Items from a dataset:
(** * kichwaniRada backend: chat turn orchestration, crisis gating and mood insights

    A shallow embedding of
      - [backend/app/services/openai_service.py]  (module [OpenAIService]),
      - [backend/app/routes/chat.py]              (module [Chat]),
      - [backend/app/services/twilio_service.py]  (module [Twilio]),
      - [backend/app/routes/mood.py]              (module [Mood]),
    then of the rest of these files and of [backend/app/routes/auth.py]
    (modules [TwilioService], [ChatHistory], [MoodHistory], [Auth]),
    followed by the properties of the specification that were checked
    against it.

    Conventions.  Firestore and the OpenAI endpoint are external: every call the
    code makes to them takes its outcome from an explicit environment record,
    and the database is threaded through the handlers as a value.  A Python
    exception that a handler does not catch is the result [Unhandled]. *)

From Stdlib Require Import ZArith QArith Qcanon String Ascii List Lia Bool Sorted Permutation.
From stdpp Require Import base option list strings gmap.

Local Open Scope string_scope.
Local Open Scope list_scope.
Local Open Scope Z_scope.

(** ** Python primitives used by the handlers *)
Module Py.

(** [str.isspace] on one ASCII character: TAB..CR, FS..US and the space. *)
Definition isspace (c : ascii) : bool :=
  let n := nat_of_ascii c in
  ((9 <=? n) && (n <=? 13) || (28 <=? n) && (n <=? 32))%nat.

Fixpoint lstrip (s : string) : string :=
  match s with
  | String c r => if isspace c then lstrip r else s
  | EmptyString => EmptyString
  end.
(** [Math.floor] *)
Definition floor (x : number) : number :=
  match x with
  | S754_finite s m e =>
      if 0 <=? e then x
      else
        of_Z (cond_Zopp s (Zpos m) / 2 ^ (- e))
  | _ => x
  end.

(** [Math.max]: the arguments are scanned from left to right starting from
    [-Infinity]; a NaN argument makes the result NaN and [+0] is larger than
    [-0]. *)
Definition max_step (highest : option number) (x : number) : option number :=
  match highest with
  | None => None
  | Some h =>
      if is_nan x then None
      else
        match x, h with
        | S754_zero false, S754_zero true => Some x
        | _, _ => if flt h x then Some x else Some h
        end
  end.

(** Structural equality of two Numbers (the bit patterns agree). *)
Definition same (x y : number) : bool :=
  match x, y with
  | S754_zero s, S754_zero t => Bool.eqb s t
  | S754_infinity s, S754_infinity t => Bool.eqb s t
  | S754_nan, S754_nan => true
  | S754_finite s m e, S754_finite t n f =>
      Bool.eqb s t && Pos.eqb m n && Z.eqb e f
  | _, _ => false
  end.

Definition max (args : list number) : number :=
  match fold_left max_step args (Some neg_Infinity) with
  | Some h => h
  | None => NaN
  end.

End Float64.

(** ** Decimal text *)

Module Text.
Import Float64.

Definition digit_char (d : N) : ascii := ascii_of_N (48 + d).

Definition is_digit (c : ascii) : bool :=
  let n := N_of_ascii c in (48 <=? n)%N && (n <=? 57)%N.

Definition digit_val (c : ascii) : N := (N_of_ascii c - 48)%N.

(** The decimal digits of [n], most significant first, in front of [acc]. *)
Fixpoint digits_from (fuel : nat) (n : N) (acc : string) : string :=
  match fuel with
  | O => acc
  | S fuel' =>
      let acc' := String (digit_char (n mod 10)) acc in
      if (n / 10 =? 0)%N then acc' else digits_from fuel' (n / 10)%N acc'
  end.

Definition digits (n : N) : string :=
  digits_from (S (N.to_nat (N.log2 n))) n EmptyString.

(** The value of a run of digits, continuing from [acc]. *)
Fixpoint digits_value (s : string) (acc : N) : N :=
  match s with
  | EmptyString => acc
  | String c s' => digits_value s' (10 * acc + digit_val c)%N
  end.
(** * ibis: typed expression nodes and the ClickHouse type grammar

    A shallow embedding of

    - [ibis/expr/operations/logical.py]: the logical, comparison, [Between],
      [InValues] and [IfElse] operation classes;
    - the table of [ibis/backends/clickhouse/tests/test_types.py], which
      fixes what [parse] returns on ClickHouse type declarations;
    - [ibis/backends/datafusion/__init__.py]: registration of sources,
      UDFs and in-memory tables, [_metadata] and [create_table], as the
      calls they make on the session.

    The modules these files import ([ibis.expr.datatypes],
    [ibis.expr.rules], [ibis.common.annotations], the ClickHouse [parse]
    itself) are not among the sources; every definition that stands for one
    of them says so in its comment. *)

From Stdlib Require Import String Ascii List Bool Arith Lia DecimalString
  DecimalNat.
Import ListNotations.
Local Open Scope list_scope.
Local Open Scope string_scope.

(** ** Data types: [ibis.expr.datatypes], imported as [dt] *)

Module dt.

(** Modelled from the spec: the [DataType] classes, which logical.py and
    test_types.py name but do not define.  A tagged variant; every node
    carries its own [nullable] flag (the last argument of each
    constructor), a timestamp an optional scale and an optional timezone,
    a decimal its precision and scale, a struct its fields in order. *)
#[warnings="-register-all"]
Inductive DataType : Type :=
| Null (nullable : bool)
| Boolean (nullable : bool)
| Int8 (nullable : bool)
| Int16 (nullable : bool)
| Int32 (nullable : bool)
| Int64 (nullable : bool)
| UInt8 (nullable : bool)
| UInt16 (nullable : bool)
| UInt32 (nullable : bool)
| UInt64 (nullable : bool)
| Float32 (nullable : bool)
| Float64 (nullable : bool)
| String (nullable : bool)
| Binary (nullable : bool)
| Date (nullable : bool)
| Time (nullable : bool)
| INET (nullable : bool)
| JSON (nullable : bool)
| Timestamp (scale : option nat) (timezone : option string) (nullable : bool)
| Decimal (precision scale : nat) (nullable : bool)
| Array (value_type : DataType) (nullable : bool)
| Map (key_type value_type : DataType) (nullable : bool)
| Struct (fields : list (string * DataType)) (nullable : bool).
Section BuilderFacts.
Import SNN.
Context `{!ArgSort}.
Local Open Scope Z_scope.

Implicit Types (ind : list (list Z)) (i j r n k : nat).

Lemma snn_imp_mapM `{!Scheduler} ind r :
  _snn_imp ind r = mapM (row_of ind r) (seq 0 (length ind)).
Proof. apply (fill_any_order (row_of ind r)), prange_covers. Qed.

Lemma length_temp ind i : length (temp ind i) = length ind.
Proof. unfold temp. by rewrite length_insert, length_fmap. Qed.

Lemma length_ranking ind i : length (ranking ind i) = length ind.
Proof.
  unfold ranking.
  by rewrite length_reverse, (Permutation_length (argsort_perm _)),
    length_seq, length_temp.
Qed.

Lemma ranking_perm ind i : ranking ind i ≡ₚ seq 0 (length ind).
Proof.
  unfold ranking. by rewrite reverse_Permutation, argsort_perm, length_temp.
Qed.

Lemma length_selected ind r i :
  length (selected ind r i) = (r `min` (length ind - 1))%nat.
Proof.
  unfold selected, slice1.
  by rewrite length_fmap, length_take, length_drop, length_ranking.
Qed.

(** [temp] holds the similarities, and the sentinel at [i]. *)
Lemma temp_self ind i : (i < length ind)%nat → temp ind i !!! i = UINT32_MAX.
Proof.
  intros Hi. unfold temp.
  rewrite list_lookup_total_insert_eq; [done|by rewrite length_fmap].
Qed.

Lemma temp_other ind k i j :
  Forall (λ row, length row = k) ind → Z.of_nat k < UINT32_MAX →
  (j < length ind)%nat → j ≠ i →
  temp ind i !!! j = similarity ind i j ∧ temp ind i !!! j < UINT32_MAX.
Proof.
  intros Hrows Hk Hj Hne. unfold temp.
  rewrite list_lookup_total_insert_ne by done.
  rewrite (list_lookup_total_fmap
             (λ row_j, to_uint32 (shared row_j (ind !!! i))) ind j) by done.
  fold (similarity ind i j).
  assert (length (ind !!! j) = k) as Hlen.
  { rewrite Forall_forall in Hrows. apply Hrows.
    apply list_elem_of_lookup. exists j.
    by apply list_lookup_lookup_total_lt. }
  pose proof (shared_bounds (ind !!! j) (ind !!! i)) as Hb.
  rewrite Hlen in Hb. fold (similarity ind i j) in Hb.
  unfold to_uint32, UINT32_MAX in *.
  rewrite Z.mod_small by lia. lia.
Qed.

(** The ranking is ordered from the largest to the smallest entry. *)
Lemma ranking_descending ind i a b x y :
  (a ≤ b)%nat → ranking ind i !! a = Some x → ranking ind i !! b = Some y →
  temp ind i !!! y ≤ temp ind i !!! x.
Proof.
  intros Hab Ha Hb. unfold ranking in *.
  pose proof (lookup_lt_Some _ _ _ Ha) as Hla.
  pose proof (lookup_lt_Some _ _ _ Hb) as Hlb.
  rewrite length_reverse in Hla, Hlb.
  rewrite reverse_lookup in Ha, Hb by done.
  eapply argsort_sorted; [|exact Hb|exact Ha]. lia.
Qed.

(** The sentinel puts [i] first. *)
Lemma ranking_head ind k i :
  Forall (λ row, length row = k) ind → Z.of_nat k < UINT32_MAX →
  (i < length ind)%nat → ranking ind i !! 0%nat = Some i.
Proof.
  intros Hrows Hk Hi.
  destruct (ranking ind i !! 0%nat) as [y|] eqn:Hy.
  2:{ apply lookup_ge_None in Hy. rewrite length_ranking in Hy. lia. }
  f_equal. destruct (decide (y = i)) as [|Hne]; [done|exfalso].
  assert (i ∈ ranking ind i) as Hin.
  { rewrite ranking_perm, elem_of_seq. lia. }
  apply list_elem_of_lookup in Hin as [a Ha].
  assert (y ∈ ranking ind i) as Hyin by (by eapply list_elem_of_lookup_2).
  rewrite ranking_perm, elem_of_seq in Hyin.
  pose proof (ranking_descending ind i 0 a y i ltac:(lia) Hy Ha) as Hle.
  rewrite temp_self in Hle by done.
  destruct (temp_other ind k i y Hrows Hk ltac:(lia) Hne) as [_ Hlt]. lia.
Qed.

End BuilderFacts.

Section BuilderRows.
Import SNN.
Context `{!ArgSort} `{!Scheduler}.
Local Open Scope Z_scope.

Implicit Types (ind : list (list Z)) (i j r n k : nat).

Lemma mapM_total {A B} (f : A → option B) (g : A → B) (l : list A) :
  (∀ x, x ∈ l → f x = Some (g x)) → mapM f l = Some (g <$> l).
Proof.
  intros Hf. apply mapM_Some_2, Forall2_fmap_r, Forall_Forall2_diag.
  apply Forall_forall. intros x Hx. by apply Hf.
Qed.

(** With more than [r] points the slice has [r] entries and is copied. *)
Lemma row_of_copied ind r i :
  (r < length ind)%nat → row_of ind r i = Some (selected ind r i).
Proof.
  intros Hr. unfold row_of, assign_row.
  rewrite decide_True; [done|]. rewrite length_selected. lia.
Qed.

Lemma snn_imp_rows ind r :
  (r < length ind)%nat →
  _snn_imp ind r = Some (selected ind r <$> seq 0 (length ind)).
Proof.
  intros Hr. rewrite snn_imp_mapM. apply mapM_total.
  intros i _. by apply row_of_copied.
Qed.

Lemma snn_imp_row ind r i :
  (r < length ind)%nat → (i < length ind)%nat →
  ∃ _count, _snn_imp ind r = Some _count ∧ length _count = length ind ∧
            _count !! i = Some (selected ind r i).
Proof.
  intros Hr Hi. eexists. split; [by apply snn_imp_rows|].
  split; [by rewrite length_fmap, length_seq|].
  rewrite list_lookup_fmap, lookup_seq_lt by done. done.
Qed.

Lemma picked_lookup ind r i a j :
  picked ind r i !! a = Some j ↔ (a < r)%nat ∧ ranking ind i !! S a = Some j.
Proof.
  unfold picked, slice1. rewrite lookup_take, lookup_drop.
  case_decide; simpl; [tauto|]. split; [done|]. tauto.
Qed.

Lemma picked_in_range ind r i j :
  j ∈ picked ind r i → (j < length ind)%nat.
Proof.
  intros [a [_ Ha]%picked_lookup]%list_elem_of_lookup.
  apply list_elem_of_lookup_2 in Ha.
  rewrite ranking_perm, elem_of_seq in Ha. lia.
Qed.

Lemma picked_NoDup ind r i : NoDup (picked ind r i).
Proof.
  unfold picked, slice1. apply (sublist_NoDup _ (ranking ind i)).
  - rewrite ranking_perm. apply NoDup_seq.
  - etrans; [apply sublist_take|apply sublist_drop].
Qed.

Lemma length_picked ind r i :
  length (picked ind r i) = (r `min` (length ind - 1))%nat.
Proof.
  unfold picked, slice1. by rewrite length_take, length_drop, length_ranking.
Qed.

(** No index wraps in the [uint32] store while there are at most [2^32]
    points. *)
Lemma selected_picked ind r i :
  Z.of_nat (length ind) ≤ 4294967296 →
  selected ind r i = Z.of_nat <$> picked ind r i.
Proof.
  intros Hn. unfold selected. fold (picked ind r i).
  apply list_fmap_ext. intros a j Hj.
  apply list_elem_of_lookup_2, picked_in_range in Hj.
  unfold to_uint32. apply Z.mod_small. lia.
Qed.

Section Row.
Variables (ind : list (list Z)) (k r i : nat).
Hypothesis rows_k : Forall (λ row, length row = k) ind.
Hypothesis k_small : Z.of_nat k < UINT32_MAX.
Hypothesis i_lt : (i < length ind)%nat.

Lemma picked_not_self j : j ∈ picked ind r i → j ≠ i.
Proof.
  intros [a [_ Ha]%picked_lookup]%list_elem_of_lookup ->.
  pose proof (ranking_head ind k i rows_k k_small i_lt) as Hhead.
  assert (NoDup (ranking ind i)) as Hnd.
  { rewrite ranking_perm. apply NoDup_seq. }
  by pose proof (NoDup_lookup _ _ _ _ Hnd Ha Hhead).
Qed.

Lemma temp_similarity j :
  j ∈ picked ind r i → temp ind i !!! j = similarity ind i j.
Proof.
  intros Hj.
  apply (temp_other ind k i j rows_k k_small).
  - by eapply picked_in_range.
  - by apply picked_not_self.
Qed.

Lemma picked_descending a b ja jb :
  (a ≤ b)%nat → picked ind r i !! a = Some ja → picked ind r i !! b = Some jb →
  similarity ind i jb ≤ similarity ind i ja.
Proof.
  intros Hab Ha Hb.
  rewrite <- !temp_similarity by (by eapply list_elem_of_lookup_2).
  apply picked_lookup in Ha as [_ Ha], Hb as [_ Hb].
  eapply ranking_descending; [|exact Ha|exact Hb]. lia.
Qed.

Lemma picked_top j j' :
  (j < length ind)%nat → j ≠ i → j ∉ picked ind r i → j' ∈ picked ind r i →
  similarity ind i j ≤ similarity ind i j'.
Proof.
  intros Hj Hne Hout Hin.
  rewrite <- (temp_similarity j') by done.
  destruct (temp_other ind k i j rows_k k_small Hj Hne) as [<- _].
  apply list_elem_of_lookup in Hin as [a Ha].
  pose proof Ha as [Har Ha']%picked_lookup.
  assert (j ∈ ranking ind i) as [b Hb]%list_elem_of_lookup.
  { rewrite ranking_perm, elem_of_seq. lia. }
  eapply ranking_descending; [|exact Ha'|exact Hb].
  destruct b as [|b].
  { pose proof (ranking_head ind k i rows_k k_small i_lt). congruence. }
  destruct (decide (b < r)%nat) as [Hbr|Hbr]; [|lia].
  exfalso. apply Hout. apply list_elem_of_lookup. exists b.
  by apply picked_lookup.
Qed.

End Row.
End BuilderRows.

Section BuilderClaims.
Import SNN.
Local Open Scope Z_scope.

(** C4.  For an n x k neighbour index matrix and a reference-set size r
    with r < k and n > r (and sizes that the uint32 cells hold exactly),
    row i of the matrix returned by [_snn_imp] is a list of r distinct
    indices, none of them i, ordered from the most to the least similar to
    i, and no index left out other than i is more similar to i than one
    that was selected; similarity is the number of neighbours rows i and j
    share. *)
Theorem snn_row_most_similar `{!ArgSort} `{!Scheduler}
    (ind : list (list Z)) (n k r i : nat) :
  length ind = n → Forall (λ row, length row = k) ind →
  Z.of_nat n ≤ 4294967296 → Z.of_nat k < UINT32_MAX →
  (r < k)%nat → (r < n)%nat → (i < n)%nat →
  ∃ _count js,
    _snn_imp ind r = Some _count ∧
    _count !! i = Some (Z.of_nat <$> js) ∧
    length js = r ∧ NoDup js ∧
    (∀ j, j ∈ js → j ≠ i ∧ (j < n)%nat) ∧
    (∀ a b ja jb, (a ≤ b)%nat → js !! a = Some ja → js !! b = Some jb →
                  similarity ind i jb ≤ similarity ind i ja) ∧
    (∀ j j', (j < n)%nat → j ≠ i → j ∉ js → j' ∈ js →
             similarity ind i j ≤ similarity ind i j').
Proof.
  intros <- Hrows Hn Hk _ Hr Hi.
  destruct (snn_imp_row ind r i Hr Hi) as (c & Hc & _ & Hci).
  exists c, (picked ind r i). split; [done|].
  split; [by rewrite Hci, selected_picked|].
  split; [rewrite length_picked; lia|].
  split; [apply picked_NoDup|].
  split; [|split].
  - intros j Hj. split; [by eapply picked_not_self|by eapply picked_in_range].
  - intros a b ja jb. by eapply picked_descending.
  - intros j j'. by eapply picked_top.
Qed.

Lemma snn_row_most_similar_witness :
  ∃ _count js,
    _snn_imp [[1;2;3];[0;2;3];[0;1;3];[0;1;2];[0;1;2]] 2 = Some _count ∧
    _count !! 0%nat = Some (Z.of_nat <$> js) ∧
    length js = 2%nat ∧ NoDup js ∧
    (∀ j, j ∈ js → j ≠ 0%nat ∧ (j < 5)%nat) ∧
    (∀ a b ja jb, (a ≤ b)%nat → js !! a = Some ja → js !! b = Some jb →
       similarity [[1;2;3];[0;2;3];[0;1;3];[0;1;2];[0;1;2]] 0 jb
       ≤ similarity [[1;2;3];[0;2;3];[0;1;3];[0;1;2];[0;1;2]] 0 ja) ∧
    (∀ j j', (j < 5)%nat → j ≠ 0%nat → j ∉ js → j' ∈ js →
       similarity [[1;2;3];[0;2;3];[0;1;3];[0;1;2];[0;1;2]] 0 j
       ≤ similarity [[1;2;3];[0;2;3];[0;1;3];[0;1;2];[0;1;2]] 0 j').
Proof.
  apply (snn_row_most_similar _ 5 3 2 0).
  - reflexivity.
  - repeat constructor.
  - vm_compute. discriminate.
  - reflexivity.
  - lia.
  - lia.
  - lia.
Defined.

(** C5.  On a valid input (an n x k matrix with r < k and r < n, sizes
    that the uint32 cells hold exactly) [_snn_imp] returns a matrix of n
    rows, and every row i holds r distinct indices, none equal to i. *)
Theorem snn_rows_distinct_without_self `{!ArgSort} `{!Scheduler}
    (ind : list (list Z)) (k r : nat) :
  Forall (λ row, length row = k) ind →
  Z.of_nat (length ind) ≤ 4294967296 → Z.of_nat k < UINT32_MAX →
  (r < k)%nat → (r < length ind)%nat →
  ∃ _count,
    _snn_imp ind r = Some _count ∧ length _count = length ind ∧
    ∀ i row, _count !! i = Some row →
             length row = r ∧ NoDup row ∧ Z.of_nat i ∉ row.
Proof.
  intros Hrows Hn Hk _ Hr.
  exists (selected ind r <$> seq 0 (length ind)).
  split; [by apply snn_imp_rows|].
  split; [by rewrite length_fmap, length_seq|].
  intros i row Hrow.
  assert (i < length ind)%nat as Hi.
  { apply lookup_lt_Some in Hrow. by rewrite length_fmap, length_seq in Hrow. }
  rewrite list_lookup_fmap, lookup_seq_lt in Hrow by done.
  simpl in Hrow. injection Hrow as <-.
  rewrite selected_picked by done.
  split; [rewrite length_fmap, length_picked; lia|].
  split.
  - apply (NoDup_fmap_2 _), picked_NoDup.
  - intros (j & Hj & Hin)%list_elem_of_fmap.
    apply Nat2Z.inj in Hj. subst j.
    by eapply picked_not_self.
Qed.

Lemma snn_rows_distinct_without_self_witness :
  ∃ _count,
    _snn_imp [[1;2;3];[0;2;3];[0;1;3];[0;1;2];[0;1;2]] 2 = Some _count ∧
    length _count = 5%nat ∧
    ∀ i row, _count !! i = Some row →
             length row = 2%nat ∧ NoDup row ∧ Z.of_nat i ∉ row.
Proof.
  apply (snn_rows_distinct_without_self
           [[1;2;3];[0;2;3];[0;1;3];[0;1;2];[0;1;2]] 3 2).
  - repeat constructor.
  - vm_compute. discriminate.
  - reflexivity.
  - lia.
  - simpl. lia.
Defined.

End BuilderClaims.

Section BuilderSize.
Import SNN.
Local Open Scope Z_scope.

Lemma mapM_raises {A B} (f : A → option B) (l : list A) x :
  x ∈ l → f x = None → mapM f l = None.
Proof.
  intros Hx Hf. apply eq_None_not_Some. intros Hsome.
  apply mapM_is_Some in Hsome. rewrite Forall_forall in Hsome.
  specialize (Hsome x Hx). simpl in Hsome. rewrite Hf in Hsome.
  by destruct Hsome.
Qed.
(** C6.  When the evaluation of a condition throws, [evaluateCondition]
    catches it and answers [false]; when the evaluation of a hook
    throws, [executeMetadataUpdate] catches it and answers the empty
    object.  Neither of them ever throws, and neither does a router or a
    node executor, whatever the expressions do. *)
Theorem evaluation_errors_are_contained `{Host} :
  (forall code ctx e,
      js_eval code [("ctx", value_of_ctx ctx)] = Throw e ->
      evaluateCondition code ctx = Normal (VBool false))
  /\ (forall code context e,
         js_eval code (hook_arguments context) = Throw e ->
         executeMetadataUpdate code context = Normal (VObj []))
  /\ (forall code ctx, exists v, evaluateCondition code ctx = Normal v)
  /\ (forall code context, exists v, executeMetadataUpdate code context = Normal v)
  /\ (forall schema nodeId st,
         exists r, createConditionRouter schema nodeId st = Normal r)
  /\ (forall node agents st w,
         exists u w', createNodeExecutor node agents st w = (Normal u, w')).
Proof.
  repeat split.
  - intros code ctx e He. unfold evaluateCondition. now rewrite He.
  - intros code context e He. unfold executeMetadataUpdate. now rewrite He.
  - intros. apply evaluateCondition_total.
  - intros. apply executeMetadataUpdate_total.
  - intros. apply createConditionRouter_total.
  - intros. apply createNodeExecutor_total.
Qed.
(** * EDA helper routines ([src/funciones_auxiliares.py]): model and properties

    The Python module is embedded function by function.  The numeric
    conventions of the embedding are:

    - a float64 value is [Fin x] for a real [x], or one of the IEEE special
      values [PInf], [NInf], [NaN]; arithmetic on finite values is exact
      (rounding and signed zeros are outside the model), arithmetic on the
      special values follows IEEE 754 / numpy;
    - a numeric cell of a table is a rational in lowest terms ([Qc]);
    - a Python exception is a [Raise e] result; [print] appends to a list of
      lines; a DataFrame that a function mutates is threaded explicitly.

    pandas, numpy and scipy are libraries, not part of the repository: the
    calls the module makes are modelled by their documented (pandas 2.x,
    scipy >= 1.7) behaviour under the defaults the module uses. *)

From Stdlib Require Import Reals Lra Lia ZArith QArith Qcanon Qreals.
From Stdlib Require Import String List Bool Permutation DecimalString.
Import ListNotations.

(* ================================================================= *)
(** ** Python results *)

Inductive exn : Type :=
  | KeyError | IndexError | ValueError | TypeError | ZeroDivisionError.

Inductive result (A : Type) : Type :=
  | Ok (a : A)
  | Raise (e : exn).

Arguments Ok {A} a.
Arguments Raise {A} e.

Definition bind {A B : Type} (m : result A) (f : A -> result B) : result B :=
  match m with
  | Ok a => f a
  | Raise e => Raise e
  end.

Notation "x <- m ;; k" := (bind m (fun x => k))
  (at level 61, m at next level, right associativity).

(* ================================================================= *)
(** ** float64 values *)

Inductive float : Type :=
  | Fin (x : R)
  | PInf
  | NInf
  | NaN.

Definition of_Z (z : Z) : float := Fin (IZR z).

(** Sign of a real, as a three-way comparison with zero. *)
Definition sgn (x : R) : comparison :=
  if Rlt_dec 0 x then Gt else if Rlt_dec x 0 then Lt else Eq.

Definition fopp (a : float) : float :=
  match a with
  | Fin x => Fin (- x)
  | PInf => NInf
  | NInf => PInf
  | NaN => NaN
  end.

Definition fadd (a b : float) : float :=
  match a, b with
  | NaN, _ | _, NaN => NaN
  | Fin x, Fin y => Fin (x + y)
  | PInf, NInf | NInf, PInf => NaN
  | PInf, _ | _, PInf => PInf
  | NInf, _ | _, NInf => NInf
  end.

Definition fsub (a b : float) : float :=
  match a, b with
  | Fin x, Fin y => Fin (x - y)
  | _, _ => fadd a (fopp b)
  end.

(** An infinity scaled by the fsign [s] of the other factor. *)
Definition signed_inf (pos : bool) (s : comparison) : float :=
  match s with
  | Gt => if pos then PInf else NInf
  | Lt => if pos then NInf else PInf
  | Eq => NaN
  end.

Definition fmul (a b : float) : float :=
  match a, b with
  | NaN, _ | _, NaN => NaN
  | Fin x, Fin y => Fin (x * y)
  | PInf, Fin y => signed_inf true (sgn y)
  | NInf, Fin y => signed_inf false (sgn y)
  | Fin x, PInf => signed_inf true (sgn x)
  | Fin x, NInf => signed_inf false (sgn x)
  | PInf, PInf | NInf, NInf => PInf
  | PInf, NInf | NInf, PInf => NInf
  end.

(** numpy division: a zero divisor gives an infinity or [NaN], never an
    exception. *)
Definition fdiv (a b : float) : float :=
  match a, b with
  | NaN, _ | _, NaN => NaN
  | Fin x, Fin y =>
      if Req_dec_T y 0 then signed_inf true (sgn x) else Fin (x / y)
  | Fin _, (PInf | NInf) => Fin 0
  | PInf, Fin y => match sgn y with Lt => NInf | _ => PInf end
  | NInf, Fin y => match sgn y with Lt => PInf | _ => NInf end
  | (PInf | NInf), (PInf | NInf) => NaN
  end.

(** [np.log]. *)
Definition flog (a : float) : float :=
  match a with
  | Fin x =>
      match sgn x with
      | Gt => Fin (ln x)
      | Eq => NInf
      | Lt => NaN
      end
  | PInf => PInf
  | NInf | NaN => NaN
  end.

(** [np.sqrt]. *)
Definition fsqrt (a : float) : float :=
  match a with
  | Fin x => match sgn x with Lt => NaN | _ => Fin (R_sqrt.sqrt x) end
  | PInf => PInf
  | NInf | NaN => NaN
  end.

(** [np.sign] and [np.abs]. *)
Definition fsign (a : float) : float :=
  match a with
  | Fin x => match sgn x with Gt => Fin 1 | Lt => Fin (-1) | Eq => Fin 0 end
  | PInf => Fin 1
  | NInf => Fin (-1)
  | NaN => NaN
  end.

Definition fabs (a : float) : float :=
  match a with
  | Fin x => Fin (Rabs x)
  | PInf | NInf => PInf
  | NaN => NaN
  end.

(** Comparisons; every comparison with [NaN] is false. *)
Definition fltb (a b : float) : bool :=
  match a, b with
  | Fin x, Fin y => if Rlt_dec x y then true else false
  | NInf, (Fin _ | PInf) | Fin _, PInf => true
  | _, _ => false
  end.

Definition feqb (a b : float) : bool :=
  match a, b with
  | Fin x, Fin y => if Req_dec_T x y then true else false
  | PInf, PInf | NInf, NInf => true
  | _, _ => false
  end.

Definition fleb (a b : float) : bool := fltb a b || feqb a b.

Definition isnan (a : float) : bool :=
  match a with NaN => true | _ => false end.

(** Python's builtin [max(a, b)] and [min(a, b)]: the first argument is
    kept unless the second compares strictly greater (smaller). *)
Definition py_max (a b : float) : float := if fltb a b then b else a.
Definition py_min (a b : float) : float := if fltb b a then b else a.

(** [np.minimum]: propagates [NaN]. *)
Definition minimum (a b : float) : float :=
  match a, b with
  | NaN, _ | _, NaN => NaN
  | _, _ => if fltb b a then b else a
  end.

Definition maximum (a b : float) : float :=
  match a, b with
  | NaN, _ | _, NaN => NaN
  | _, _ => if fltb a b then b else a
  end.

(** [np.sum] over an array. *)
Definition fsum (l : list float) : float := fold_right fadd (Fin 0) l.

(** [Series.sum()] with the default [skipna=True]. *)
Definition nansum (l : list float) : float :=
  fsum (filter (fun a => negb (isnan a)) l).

- Goal of the exercise:
Would you please repeat exactly the lines above, starting at the line with "- intros. apply createConditionRouter_total." and stopping at the line with "- a float64", both included?

- Response box:
  - intros. apply createConditionRouter_total.
  - intros. apply createNodeExecutor_total.
Qed.
(** * EDA helper routines ([src/funciones_auxiliares.py]): model and properties

    The Python module is embedded function by function.  The numeric
    conventions of the embedding are:

    - a float64 value is [Fin x] for a real [x], or one of the IEEE special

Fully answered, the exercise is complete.